SMC Visual, Performing Arts chairman to present at Grand Rapids symposium

Published 8:23 am Wednesday, March 11, 2020

DOWAGIAC — Southwestern Michigan College Visual and Performing Arts Chairman Marc Dombrosky will be a presenter for the Kalamazoo Institute of Arts’ Friday symposium, “David Park and the Bay Area Figurative Movement.”

Park (1911-1960) played a seminal role in reviving figurative work in the 1950s, when New York-style abstract expressionism was the rage.

Dombrosky, an SMC professor since 2010 who also directs the Art Gallery, will speak on “Eastbound and Down? From Bay Area to Midwest.” He has bachelor’s and master’s degrees in painting from the University of Florida and Ohio State University, respectively.

“For me, growing up in Ohio, followed by Florida where I selected painting as my field of choice while living in Gainesville — all the while being indoctrinated by East Coast painters — I found myself, like Park, heading for the California coast the first chance I got,” Dombrosky recalled.

Dombrosky immediately drove west upon graduating college “to put everything into motion; to drive off into the sunset and then watch it rise anew from the other side.

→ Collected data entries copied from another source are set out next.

(* ===== verification/Kinematics.v ===== *)
(** * Forward kinematics (data_collection/urdf.rs)

    The links and joints of a robot, the cameras mounted on them, and where a
    camera is for given positions of the joints.  Indexing past the end of a
    vector is a panic; the climb from a link to its root runs on fuel. *)

From stdpp Require Import relations.
From S2P Require Import Prelude F32 RustStr Transform Samples Cameras.

Open Scope string_scope.
Open Scope list_scope.
Open Scope Z_scope.

#[local] Infix "+" := f64_add : f64_scope.
#[local] Infix "*" := f64_mul : f64_scope.
#[local] Infix "/" := f64_div : f64_scope.
#[local] Abbreviation zero := (f64_of 0).
#[local] Abbreviation one := (f64_of 1).
#[local] Abbreviation two := (f64_of 2).

(** ** Calls that may panic or not return *)

Inductive partial (A : Type) : Type := Val (a : A) | Panic | OutOfFuel.
Arguments Val {A} _.
Arguments Panic {A}.
Arguments OutOfFuel {A}.
#[global] Instance partial_ret : MRet partial := fun A a => Val a.
#[global] Instance partial_bind : MBind partial := fun A B f m =>
  match m with Val a => f a | Panic => Panic | OutOfFuel => OutOfFuel end.

(** [v[i]] and [v[i] = x]. *)
Definition index {A} (l : list A) (i : nat) : partial A :=
  match l !! i with Some x => Val x | None => Panic end.
Definition store {A} (l : list A) (i : nat) (x : A) : partial (list A) :=
  if (i <? length l)%nat then Val (<[i := x]> l) else Panic.

(** [n as i32]. *)
Definition as_i32 (n : nat) : Z := (Z.of_nat n + 2 ^ 31) `mod` 2 ^ 32 - 2 ^ 31.

(** ** The data *)

Inductive JointType : Set := Fixed | Revolute | Continuous | Prismatic | Floating | Planar.
#[global] Instance JointType_eq_dec : EqDecision JointType.
Proof. solve_decision. Defined.

Record JointLimits : Set := { lower : spec_float; upper : spec_float; velocity : spec_float; effort : spec_float }.
Record LinkInfo : Set := { l_name : string; l_index : nat }.
Record JointInfo : Set := {
  j_name : string; j_index : nat; joint_type : JointType; parent_link_idx : nat; child_link_idx : nat;
  origin : Transform3D; axis : Vec3; limits : option JointLimits }.
Record CameraLinkInfo : Set := {
  cl_camera_id : string; link_name : string; link_idx : nat; link_to_optical : Transform3D;
  chain_joints : list nat }.
Record CameraPoseStamped : Set := {
  timestamp_ns : Z; p_camera_id : string; pose_world_optical : Transform3D; pose_base_optical : Transform3D;
  joint_positions : list spec_float; pose_joint_names : list string }.

Record RobotModel : Set := {
  name : string; links : list LinkInfo; joints : list JointInfo; link_indices : gmap string nat;
  joint_indices : gmap string nat; camera_links : gmap string CameraLinkInfo; parent_link : list Z;
  parent_joint : list (option nat) }.

Inductive UrdfError : Set :=
| ParseError (msg : string) | LinkNotFound (link : string) | JointNotFound (joint : string)
| CameraNotRegistered (camera : string) | IoError (msg : string) | InvalidChain.

(** ** Building a model *)

Definition new_model (n : string) : RobotModel := {|
  name := n; links := []; joints := []; link_indices := ∅; joint_indices := ∅; camera_links := ∅;
  parent_link := []; parent_joint := [] |}.

Definition add_link (n : string) (m : RobotModel) : RobotModel * nat :=
  let index := length (links m) in
  ({| name := name m; links := push (links m) {| l_name := n; l_index := index |}; joints := joints m;
      link_indices := <[n := index]> (link_indices m); joint_indices := joint_indices m;
      camera_links := camera_links m; parent_link := push (parent_link m) (-1);
      parent_joint := push (parent_joint m) None |}, index).

Definition link_index (n : string) (m : RobotModel) : result UrdfError nat :=
  ok_or (LinkNotFound n) (link_indices m !! n).

Definition add_joint (n : string) (t : JointType) (parent child : string) (o : Transform3D) (a : Vec3)
    (lim : option JointLimits) (m : RobotModel) : partial (result UrdfError (RobotModel * nat)) :=
  match link_index parent m with
  | Err e => Val (Err e)
  | Ok parent_idx =>
      match link_index child m with
      | Err e => Val (Err e)
      | Ok child_idx =>
          let index := length (joints m) in
          let info := {| j_name := n; j_index := index; joint_type := t; parent_link_idx := parent_idx;
                         child_link_idx := child_idx; origin := o; axis := a; limits := lim |} in
          pl ← store (parent_link m) child_idx (as_i32 parent_idx);
          pj ← store (parent_joint m) child_idx (Some index);
          Val (Ok ({| name := name m; links := links m; joints := push (joints m) info;
                      link_indices := link_indices m; joint_indices := <[n := index]> (joint_indices m);
                      camera_links := camera_links m; parent_link := pl; parent_joint := pj |}, index))
      end
  end.

(** The constants of [simple_arm]. *)
Definition PI : spec_float := S754_finite false 7074237752028440 (-51).
Definition tenth : spec_float := f64_div (f64_of 1) (f64_of 10).

Definition arm_step (m : RobotModel) (i : nat) : partial RobotModel :=
  let link := "link_" +:+ show_uint (Z.of_nat (i + 1)) in
  let joint := "joint_" +:+ show_uint (Z.of_nat (i + 1)) in
  let parent := if (i =? 0)%nat then "base_link" else "link_" +:+ show_uint (Z.of_nat i) in
  let m := (add_link link m).1 in
  r ← add_joint joint Revolute parent link (from_translation zero zero tenth)
        {| v0 := zero; v1 := zero; v2 := one |}
        (Some {| lower := SFopp PI; upper := PI; velocity := f64_of 2; effort := f64_of 100 |}) m;
  match r with Ok (m, _) => Val m | Err _ => Panic end.

Fixpoint arm_steps (m : RobotModel) (ixs : list nat) : partial RobotModel :=
  match ixs with
  | [] => Val m
  | i :: ixs => m ← arm_step m i; arm_steps m ixs
  end.
Definition simple_arm (n : string) (num_joints : nat) : partial RobotModel :=
  arm_steps (add_link "base_link" (new_model n)).1 (seq 0 num_joints).

Definition joint_names (m : RobotModel) : list string := map j_name (joints m).
Definition link_names (m : RobotModel) : list string := map l_name (links m).
Definition get_joint (n : string) (m : RobotModel) : partial (option JointInfo) :=
  match joint_indices m !! n with
  | Some i => j ← index (joints m) i; Val (Some j)
  | None => Val None
  end.
Definition get_link (n : string) (m : RobotModel) : partial (option LinkInfo) :=
  match link_indices m !! n with
  | Some i => l ← index (links m) i; Val (Some l)
  | None => Val None
  end.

California was — for Park and I both, maybe — mobility, migration, fragmentation, rebellion and newness. Without any real possibilities on the horizon, it was the only possibility.”

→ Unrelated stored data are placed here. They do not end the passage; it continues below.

(* ===== verification/Auth.v ===== *)
(** * Authentication and policy evaluation (omni-ssh/src/server/auth.rs)

    The authenticator asks a backend who is behind an address and which policy
    applies, takes the first matching rule, and turns its action into a
    verdict.  The backend is an interface (the trait [SshBackend]); the
    standalone implementation of it is in Standalone.v. *)

From Stdlib Require Import Ascii.
From S2P Require Import Prelude RustStr Net SshTypes.

Open Scope string_scope.
Open Scope list_scope.
Open Scope Z_scope.

(** The part of the trait [SshBackend] the authenticator calls. *)
Class SshBackend : Type := {
  is_omniedge_ip : IpAddr -> bool;
  who_is : IpAddr -> result string (option PeerIdentity);
  get_ssh_policy : result string SshPolicy
}.

Inductive Weekday : Type := Mon | Tue | Wed | Thu | Fri | Sat | Sun.

(** The fields of a UTC date and time, from the chrono crate. *)
Class UtcCalendar : Type := {
  weekday : Z -> Weekday;
  hour : Z -> Z;
  minute : Z -> Z;
  hour_range : forall t, 0 <= hour t < 24;
  minute_range : forall t, 0 <= minute t < 60
}.

Definition email_matches (pattern email : string) : bool :=
  if bool_decide (pattern = "*") then true
  else if starts_with pattern "*" && (1 <? String.length pattern)%nat
  then ends_with email (drop_str 1 pattern)
  else bool_decide (pattern = email).

(** One principal against the peer: any of its criteria suffices. *)
Definition principal_match (p : SshPrincipal) (peer : PeerIdentity) : bool :=
  if any p then true
  else if from_option (fun i => bool_decide (i = ni_id (peer_node peer))) false (node_id p) then true
  else if from_option (fun i => bool_decide (i = ni_virtual_ip (peer_node peer))) false (node_ip p)
  then true
  else if from_option (fun e => email_matches e (up_email (peer_user peer))) false (user_email p)
  then true
  else if from_option (fun n => bool_decide (n = ni_network_id (peer_node peer))) false (network_id p)
  then true
  else from_option (fun t => bool_decide (t ∈ ni_tags (peer_node peer))) false (tag p).

Fixpoint principal_matches (principals : list SshPrincipal) (peer : PeerIdentity) : bool :=
  match principals with
  | [] => false
  | p :: ps => if principal_match p peer then true else principal_matches ps peer
  end.

(** The loop over the rules; the clock is read at each rule that expires. *)
Fixpoint evaluate_rules (utc : Clock) (i : nat) (rs : list SshRule) (peer : PeerIdentity)
    (ssh_user : string) : SshAction * option SshRule :=
  match rs with
  | [] => (action_verdict false true (Some "No matching SSH policy rule"), None)
  | r :: rs =>
      if from_option (fun e => e <? utc i) false (expires r)
      then evaluate_rules utc (S i) rs peer ssh_user
      else if principal_matches (principals r) peer &&
              (bool_decide (is_Some (ssh_users r !! ssh_user)) ||
               bool_decide (is_Some (ssh_users r !! "*")))
      then (action r, Some r)
      else evaluate_rules utc (S i) rs peer ssh_user
  end.

Definition evaluate_policy (utc : Clock) (policy : SshPolicy) (peer : PeerIdentity)
    (ssh_user : string) : SshAction * option SshRule :=
  evaluate_rules utc 0 (rules policy) peer ssh_user.

Definition map_local_user (local ssh_user : string) : string :=
  if bool_decide (local = "=") then ssh_user else local.

Definition resolve_local_user (rule : option SshRule) (ssh_user : string) : result string string :=
  let none := Err ("No user mapping found for '" +:+ ssh_user +:+ "'") in
  match rule with
  | Some r =>
      match ssh_users r !! ssh_user with
      | Some local => Ok (map_local_user local ssh_user)
      | None => match ssh_users r !! "*" with
                | Some local => Ok (map_local_user local ssh_user)
                | None => none
                end
      end
  | None => none
  end.

(** [parse_time]: two fields of type [u32]; the arithmetic wraps. *)
Definition parse_time (time : string) : option Z :=
  match split ":" time with
  | [h; m] =>
      hour ← parse_uint u32_max h;
      minute ← parse_uint u32_max m;
      Some (wrap_add u32_max ((hour * 100) `mod` (u32_max + 1)) minute)
  | _ => None
  end.

Definition day_name (d : Weekday) : string :=
  match d with
  | Mon => "monday" | Tue => "tuesday" | Wed => "wednesday" | Thu => "thursday"
  | Fri => "friday" | Sat => "saturday" | Sun => "sunday"
  end.

(** [HHMM] numbers against a window; a window whose start is after its end
    spans midnight. *)
Definition hours_ok (current start end_ : Z) : bool :=
  if start <=? end_ then negb ((current <? start) || (end_ <? current))
  else negb ((current <? start) && (end_ <? current)).

Section Authenticator.
Context `{Cal : UtcCalendar}.

Definition check_time_restrictions (now : Z) (restrictions : TimeRestrictions) : bool :=
  let days_ok := match allowed_days restrictions with
    | Some days => existsb (fun d => bool_decide (to_lowercase d = day_name (weekday now))) days
    | None => true
    end in
  if negb days_ok then false
  else match allowed_hours restrictions with
    | Some h => hours_ok (hour now * 100 + minute now)
                  (from_option id 0 (parse_time (tr_start h)))
                  (from_option id 2400 (parse_time (tr_end h)))
    | None => true
    end.

Context `{Backend : SshBackend}.

(** The steps after the policy evaluation. *)
Definition verdict (now : Z) (act : SshAction) (matched_rule : option SshRule)
    (ssh_user : string) : result string AuthResult :=
  match hold_and_delegate act with
  | Some url => Ok (HoldAndDelegate url)
  | None =>
      let time_denied := match time_restrictions act with
        | Some r => if negb (check_time_restrictions now r) then Some r else None
        | None => None
        end in
      match time_denied with
      | Some r =>
          match (if override_with_approval r then hold_and_delegate act else None) with
          | Some url => Ok (HoldAndDelegate url)
          | None => Ok (Reject "Access not allowed at this time")
          end
      | None =>
          if reject act then Ok (Reject (from_option id "Access denied" (message act)))
          else if negb (accept act) then Ok (Reject "No matching rule")
          else local_user ← resolve_local_user matched_rule ssh_user;
               Ok (Accept local_user act)
      end
  end.

(** [authenticate]; [utc] gives the readings of the rule loop and [now] the
    one of the time restrictions. *)
Definition authenticate (utc : Clock) (now : Z) (src_ip : IpAddr) (ssh_user : string)
    : result string AuthResult :=
  if negb (is_omniedge_ip src_ip) then Ok (Reject "Connection not from OmniEdge network")
  else
    who ← who_is src_ip;
    match who with
    | None => Ok (Reject "Unknown peer")
    | Some peer =>
        policy ← get_ssh_policy;
        let '(act, matched_rule) := evaluate_policy utc policy peer ssh_user in
        verdict now act matched_rule ssh_user
    end.
End Authenticator.

(** ** Principals *)

(** The criteria of a principal, as a disjunction. *)
Definition principal_spec (p : SshPrincipal) (peer : PeerIdentity) : Prop :=
  any p = true \/ node_id p = Some (ni_id (peer_node peer)) \/
  node_ip p = Some (ni_virtual_ip (peer_node peer)) \/
  (exists pat, user_email p = Some pat /\ email_matches pat (up_email (peer_user peer)) = true) \/
  network_id p = Some (ni_network_id (peer_node peer)) \/
  (exists t, tag p = Some t /\ t ∈ ni_tags (peer_node peer)).

Lemma option_test {A} (f : A -> bool) (o : option A) :
  from_option f false o = true <-> exists a, o = Some a /\ f a = true.
Proof.
  destruct o; simpl; split; [eauto | intros (? & [= <-] & ?) | | intros (? & ? & ?)]; done.
Qed.

Lemma option_test_eq {A} `{EqDecision A} (b : A) (o : option A) :
  from_option (fun a => bool_decide (a = b)) false o = true <-> o = Some b.
Proof.
  rewrite option_test. setoid_rewrite bool_decide_eq_true.
  split; [intros (? & -> & ->); done | eauto].
Qed.

Lemma if_true_orb (a b : bool) : (if a then true else b) = a || b.
Proof. by destruct a. Qed.

Lemma principal_match_spec p peer : principal_match p peer = true <-> principal_spec p peer.
Proof.
  unfold principal_match, principal_spec.
  rewrite !if_true_orb, !orb_true_iff, !option_test_eq, !option_test.
  by setoid_rewrite bool_decide_eq_true.
Qed.

Lemma principal_matches_spec ps peer :
  principal_matches ps peer = true <-> exists p, p ∈ ps /\ principal_spec p peer.
Proof.
  induction ps as [|p ps IH]; simpl.
  - split; [done | intros (? & ?%elem_of_nil & _); done].
  - rewrite if_true_orb, orb_true_iff, principal_match_spec, IH. split.
    + intros [?|(q & ? & ?)]; [exists p | exists q]; rewrite elem_of_cons; auto.
    + intros (q & [->|?]%elem_of_cons & ?); eauto.
Qed.

(** An email pattern matches everything, a
    suffix when it starts with a star, and itself otherwise. *)
Theorem email_matches_spec pattern email :
  email_matches pattern email = true <->
  pattern = "*" \/
  (exists suffix pre, suffix <> "" /\ pattern = "*" +:+ suffix /\ email = pre +:+ suffix) \/
  ((forall suffix, pattern <> "*" +:+ suffix) /\ pattern = email).
Proof.
  unfold email_matches. case_bool_decide as Hstar; [naive_solver|].
  destruct (starts_with pattern "*") eqn:Hs; simpl.
  - apply starts_with_spec in Hs as [suffix ->].
    destruct suffix as [|c suffix]; [done|].
    change (drop_str 1 ("*" +:+ String c suffix)) with (String c suffix).
    rewrite length_append. simpl. rewrite ends_with_spec. split.
    + intros [pre ->]. right. left. by exists (String c suffix), pre.
    + intros [?|[(s & pre & _ & Heq & ->)|[Hno _]]]; [done| |by edestruct Hno].
      apply append_inv_l in Heq. subst. eauto.
  - rewrite bool_decide_eq_true. split.
    + intros ->. right. right. split; [|done]. intros s ->.
      by rewrite starts_with_app in Hs.
    + intros [?|[(s & pre & _ & -> & _)|[_ ?]]]; [done| |done].
      by rewrite starts_with_app in Hs.
Qed.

Dombrosky’s title refers to Jerry Reed’s title track for the 1977 film, “Smokey and the Bandit.” At the time, selling Coors east of the Mississippi River without a permit was illegal. Burt Reynolds’ Bandit agrees to run beer from Texas to Georgia within 28 hours, Sheriff Buford T. Justice (Jackie Gleason) in hot pursuit.

“At the heart of this whole project, for me, is the question of mobility,” Dombrosky said.

The KIA is the only Midwest venue hosting “David Park: A Retrospective,” the first major exhibition in more than 30 years to present the influential artist’s work. The artist’s daughter, Helen Park Bigelow, speaks the Thursday night.

Organized by the San Francisco Museum of Modern Art, the show presents nearly 100 paintings and drawings spanning Park’s career from the 1930s to his death from cancer at 49. Raised in Boston, diagnosed in childhood with profound vision loss and having just a year of formal art education, Park moved to Los Angeles in 1928.

Called “one of the most art-historically underrated artists of the mid-20th Century” in 2019 by The Wall Street Journal, the exhibition illuminates the evolution of Park’s colorful painting style — thick brushstrokes exploring contemporary life in portraits, landscapes and interiors.